POLICE shot 12 "mobsters" taking part in the July 5 riot in Urumqi to protect the public, the chairman of the regional government told reporters at the weekend.

Three of them died at the scene in the capital of northwest China's Xinjiang Uygur Autonomous Region, and the others died later, he said in an interview with foreign journalists.

Nur Bekri, chairman of the Xinjiang Uygur Autonomous Region government, said that on the night of July 5, policemen "resolutely" shot the 12 after firing into the air had failed to disperse the "extremely vicious" thugs.

"The police showed as much restraint as possible during the unrest. Many of them were injured and a 31-year-old officer was killed. He was hit by mobsters in the head with a stone," he said.

He added that many innocent people suffered head injuries from thugs wielding iron rods, stones and bricks. Knives were also used.

Bekri said the authorities had never expected that a student parade could turn into such ferocious violence.

He said the local government had taken timely action to prevent emergencies as soon as they received information about the students' plan.

"But we could never imagine that the mobsters were so extremely vicious and inhumane. We really didn't expect that," he said.

He said they had prepared many weapons such as rods and stones and took action in various places at the same time, in a manner experts said was similar to terrorist attacks in other countries.

To date, the riot had left a total of 197 people dead, most of them innocent residents, he said.

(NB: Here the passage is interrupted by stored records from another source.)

(** [jaeger_span_is_sampled] takes the mutex the caller holds. *)
Lemma update_metrics_never metrics span new P :
  ensures (update_metrics_for_new_span metrics span new) P.
Proof.
  destruct metrics as [m|]; cbn [update_metrics_for_new_span]; [|by repeat ensures_step].
  apply ensures_then. intros _. eapply ensures_bind; [apply lock_holds|]. intros ? ->.
  eapply ensures_bind with (P := fun _ => False); [|done].
  unfold jaeger_span_is_sampled, lock_span, jaeger_lock. cbn [set_mutex span_mutex].
  do 3 (eapply ensures_bind with (P := fun _ => False); [|done]). apply relock_never.
Qed.

Definition no_span {A} (r : option jaeger_span * A) : Prop := r.1 = None.

Lemma start_cleanup_none t span : ensures (start_cleanup t span) no_span.
Proof. unfold start_cleanup. by repeat ensures_step. Qed.

Lemma complete_span_none self t span name options has_parent :
  ensures (complete_span self t span name options has_parent) no_span.
Proof.
  unfold complete_span. ensures_step. ensures_step; [apply start_cleanup_none|].
  do 2 ensures_step. eapply ensures_bind; [apply update_metrics_never|].
  instantiate (1 := fun _ => False). done.
Qed.

Lemma start_span_with_none self t name options :
  ensures (start_span_with self t name options) no_span.
Proof.
  unfold start_span_with. do 5 ensures_step. ensures_step; [by apply ensures_ret|].
  ensures_step. ensures_step. ensures_step; [apply start_cleanup_none|].
  ensures_step. do 3 ensures_step. ensures_step; [apply start_cleanup_none|].
  ensures_step. apply complete_span_none.
Qed.

Lemma start_span_none self t name options :
  ensures (jaeger_tracer_start_span_with_options self t name options) no_span.
Proof.
  unfold jaeger_tracer_start_span_with_options. destruct name; [|by repeat ensures_step].
  destruct options; [apply start_span_with_none|]. do 2 ensures_step.
  apply start_span_with_none.
Qed.
End NeverStarts.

Bekri added that "it won't be long" before the Internet was completely reopened to the public.

He also said that during the riot, the Internet and cell phone messages became the main communication methods for mobsters, and it was necessary for the government to shut down the Internet to restore social order.

Bekri said the negative effects left by the riot would be erased "in the shortest time" and the government had the confidence to ensure the fast development of the region's economy.

"Xinjiang is capable of providing a harmonious and safe environment for tourists. The riot will not affect the opening-up policy of the region and we sincerely welcome businessmen from home and aboard to invest here," he said.

Bekri refuted foreign reports claiming that Uygur women had been forced to go east to work. "Such reports are completely untrue. Before these women were organized to work in other provinces, we must get permission from their parents and especially themselves," he said.